As the man maneuvered his chair around the corner and the conversation grew fainter, a single thought, irrational though it was, came to me: Her.
She did this.
Somehow that girl in the park was responsible.
Sound, I thought. This is all connected to sound.
Or the impressions caused by its absence.
The Vedic religious traditions believe in the "vibration metaphor": throw a pebble in a pond, and the vibrations ripple outward in concentric circles; strike a bell, and it vibrates in waves of sound; meditate on a thought, and it will echo through the realm of the collective unconscious.
But what pebble, what bell, what thought, was now sending ripples through the world I knew?
The first few spattering drops of rain started coming down. I buttoned my coat and turned up the collar, my hands shaking--
My hand.
I remembered the electric shock I'd felt when she touched me earlier.
That's when she had done it.
I held my hand in front of my face and looked at it.
Something about standing like this, bundled up and shuddering with my hand in front of my face, triggered a memory of another time, two, maybe three years ago...
...I was sickeningly drunk, wandering near the Cedar Street bridge. It was snowing heavily, high winds, blowing and drifting, blizzard conditions. I was trying to remember why I had come this way when I suddenly found myself calf-deep in snow. It grew very dark; the darkness the blind know. The cold penetrated to the marrow of my bones. I pulled myself out of the snow and stumbled forward, though I couldn't see a thing.
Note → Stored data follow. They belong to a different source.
Lemma resolve_approx n k s u m : n <= k \/ m = Execution -> approx (resolve n s u m) (resolve k s u m).
Proof.
  intros Hk. pose proof (decl_approx_execution n k m Hk) as Hd.
  assert (forall A (f : option url -> result A), approx
    (let! v := module_resolve n s u DEFAULT_CONDITIONS m in match v with None => f None | Some v => let! v := match m with Execution => Ok (Some v) | Types => match url_to_file_path v with Some p => decl n p Esm | None => panic "called unwrap on an Err value" end end in f v end)
    (let! v := module_resolve k s u DEFAULT_CONDITIONS m in match v with None => f None | Some v => let! v := match m with Execution => Ok (Some v) | Types => match url_to_file_path v with Some p => decl k p Esm | None => panic "called unwrap on an Err value" end end in f v end)) as Hm.
  { intros A f. apply approx_bind; [by apply module_approx|]. intros [v|]; [|done]. apply approx_bind; [|done]. destruct m; [done|]. destruct (url_to_file_path v); [apply Hd|done]. }
  unfold resolve. destruct (is_builtin_node_module s); [done|].
  specialize (Hm _ (fun v => match v with None => Ok None | Some v => let! r := url_to_node_resolution v in Ok (Some r) end)).
  destruct (url_parse s) as [v|]; [|done]. destruct (str_eqb (url_scheme v) (js "data")); [done|].
  destruct (get_module_name_from_builtin_node_module_specifier v); [done|]. destruct (negb _); [done|]. by destruct (str_eqb (url_scheme u) _).
Qed.

(** A package that a target in "imports" names is resolved by the same function. *)
Lemma package_resolve_unfold n s u kind conds m : package_resolve n s u kind conds m = package_resolve_body (decl n) (package_resolve n) s u kind conds m.
Proof. apply approx_both; apply package_approx; unfold decl_approx; destruct (is_types m); intros; by try right. Qed.
End Fuel.

(** ** Resolution ends *)

(** The texts of a target, within nested arrays and objects. *)
Fixpoint target_strings (t : json) : list rstr :=
  match t with
  | JString s => [s]
  | JArray items => flat_map target_strings items
  | JObject fields => flat_map (fun f => target_strings (snd f)) fields
  | _ => []
  end.

(** With more and more fuel there is an answer, which then stays. *)
Definition settles {A} (f : nat -> result A) : Prop := exists n, f n <> out_of_fuel /\ forall k, n <= k -> f k = f n.

Lemma settles_ext {A} (f g : nat -> result A) : (forall k, f k = g k) -> settles g -> settles f.
Proof. intros Hfg (n & Hn & Hg). exists n. rewrite Hfg. split; [done|]. intros k Hk. rewrite Hfg. by apply Hg. Qed.

Lemma settles_const {A} (r : result A) : r <> out_of_fuel -> settles (fun _ => r).
Proof. intros Hr. by exists 0. Qed.

Lemma settles_then {A B} (f : nat -> result A) (g : nat -> result A -> result B) :
  settles f -> (forall r, r <> out_of_fuel -> settles (fun k => g k r)) -> settles (fun k => g k (f k)).
Proof.
  intros (n & Hn & Hf) Hg. destruct (Hg (f n) Hn) as (n' & Hn' & Hg'). exists (n `max` n'). rewrite Hf by lia. split; [by rewrite Hg' by lia|].
  intros k Hk. rewrite Hf by lia. rewrite (Hg' k) by lia. symmetry. apply Hg'. lia.
Qed.

Lemma settles_bind {A B} (f : nat -> result A) (g : nat -> A -> result B) :
  settles f -> (forall x, settles (fun k => g k x)) -> settles (fun k => let! x := f k in g k x).
Proof.
  intros Hf Hg. apply (settles_then f (fun k r => let! x := r in g k x)); [done|]. intros [x|e] Hr; cbn [rbind]; [apply Hg|].
  apply settles_const. intros [= ->]. by apply Hr.
Qed.

Lemma settles_bind_const {A B} (r : result A) (g : nat -> A -> result B) :
  r <> out_of_fuel -> (forall x, settles (fun k => g k x)) -> settles (fun k => let! x := r in g k x).
Proof. intros Hr Hg. apply (settles_bind (fun _ => r)); [by apply settles_const|done]. Qed.

Lemma settles_S {A} (f : nat -> result A) : settles (fun k => f (S k)) -> settles f.
Proof. intros (n & Hn & Hf). exists (S n). split; [done|]. intros [|k] Hk; [lia|]. apply Hf. lia. Qed.

Lemma ends_bind {A B} (c : result A) (k : A -> result B) : c <> out_of_fuel -> (forall x, k x <> out_of_fuel) -> (let! x := c in k x) <> out_of_fuel.
Proof. intros Hc Hk. destruct c as [x|e]; [apply Hk|]. by intros [= ->]. Qed.

Lemma load_value_ends p v : load_from_value p v <> out_of_fuel.
Proof.
  assert (forall keys b, same_sugar b keys <> out_of_fuel) as Hs by (induction keys as [|k keys IH]; intros b; cbn; [done|by destruct (Bool.eqb _ _)]).
  assert (forall v, dependencies_of v <> out_of_fuel) as Hd by (intros [[]|]; cbn; try done; by destruct (string_fields _)).
  unfold load_from_value. apply ends_bind; [|intros x; apply ends_bind; [done|]; intros y; by apply ends_bind].
  destruct (get v (js "exports")) as [e|]; [|done]. cbn [exports_of]. apply ends_bind; [|intros []; [done|by destruct e]].
  destruct e; try done. cbn [is_conditional_exports_main_sugar]. by destruct (_.*1).
Qed.

Section Ends.
Context {H : Host}.

(** The host has errors of its own. *)
Context (folder_ends : forall n u m, resolve_package_folder_from_package n u m <> out_of_fuel).
Context (permission_ends : forall perm p, ensure_read_permission perm p <> out_of_fuel).

Definition no_package : packager := fun _ _ _ _ _ => out_of_fuel.

(** The file of a target in "exports" of which the types are asked for. *)
Definition asked_string (rq : request) (subpath psub : rstr) (pattern : bool) (target : rstr) : option rstr :=
  match resolve_package_target_string no_package rq target subpath psub pattern false with
  | Ok u => if str_eqb (url_scheme u) (js "file") then url_to_file_path u else None
  | Throw _ => None
  end.

(** The target that "exports" has for a subpath, with the text in the place of the star. *)
Definition export_target (package_subpath : rstr) (exps : list (rstr * json)) : option (json * rstr * rstr * bool) :=
  match (if contains_char star package_subpath || ends_with package_subpath [slash] then None else map_get exps package_subpath) with
  | Some target => Some (target, [], package_subpath, false)
  | None =>
      let '(best_match, best_match_subpath) := exports_best package_subpath exps.*1 [] None in
      match best_match_subpath, map_get exps best_match with
      | Some subpath, Some target => Some (target, subpath, best_match, true)
      | _, _ => None
      end
  end.

(** The paths of which the types may be asked for when those of a directory are:
    the targets that its package exports for itself, and its main entry. *)
Definition asked (p : rstr) (kind : NodeModuleKind) : list rstr :=
  if is_dir_sync p then
    match load_package_json OfCaller (package_json_in p) with
    | Ok pkg =>
        let rq := Request (path pkg) kind (match kind with Esm => DEFAULT_CONDITIONS | Cjs => REQUIRE_CONDITIONS end) Types in
        match exports pkg ≫= export_target [dot] with
        | Some (target, subpath, psub, pattern) => omap (asked_string rq subpath psub pattern) (target_strings target)
        | None => []
        end ++
        match types pkg, main pkg kind, parent (path pkg) with
        | None, Some main, Some dir => [clean (path_join dir main)]
        | _, _, _ => []
        end
    | Throw _ => []
    end
  else [].

Lemma load_ends perm p : load_package_json perm p <> out_of_fuel.
Proof.
  unfold load_package_json, load. pose proof (permission_ends perm p) as He. destruct (ensure_read_permission perm p) as [|e]; cbn [rbind]; [|by intros [= ->]].
  unfold load_fresh. destruct (negb _); [done|]. destruct (read_text_file_sync p) as [text| |]; [|done|done].
  unfold load_from_string. destruct (str_eqb _ _); [done|]. destruct (from_str text) as [v|]; [|done]. apply load_value_ends.
Qed.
My feet were heavy lumps of ice in my cheap canvas shoes. My body turned numb with cold, making me aware not only of the embodied side of life where everything was black darkness, bitter cold, and churning snow but--so close it seemed I could step right into it--also of the unembodied side of life. Colors that transcended color. Sensations that transcended sentience. Sounds that transcended sound. I was freezing to death.
I saw beings emerge from the swirling snow and pelting ice. One of them moved toward me. She smiled. She held a cold rose. I thought she was Death and asked her to take me. She gestured me follow. I groped my way down the snowy embankment and followed her under the bridge. She was gone, but in her place was a large cardboard packing box with wrapping paper inside. Slowly, clumsily, I got into the box and pull the wrapping paper around me. Then I wept, for something about her had moved me in a way I hadn't known since the days when I'd had a family....
Now, standing in the rain near the bus stop, I thought of what the young woman had said.
...if you think hard enough, you'll remember seeing me....
I shoved my hands into my pockets and started back toward the park.
Along the way I passed several people; some were on foot, others were in cars, but I was aware of the depths of their existence as strongly as I was aware of my own breathing.
And I heard things.
I saw an old woman and heard the first time she had made love to her husband.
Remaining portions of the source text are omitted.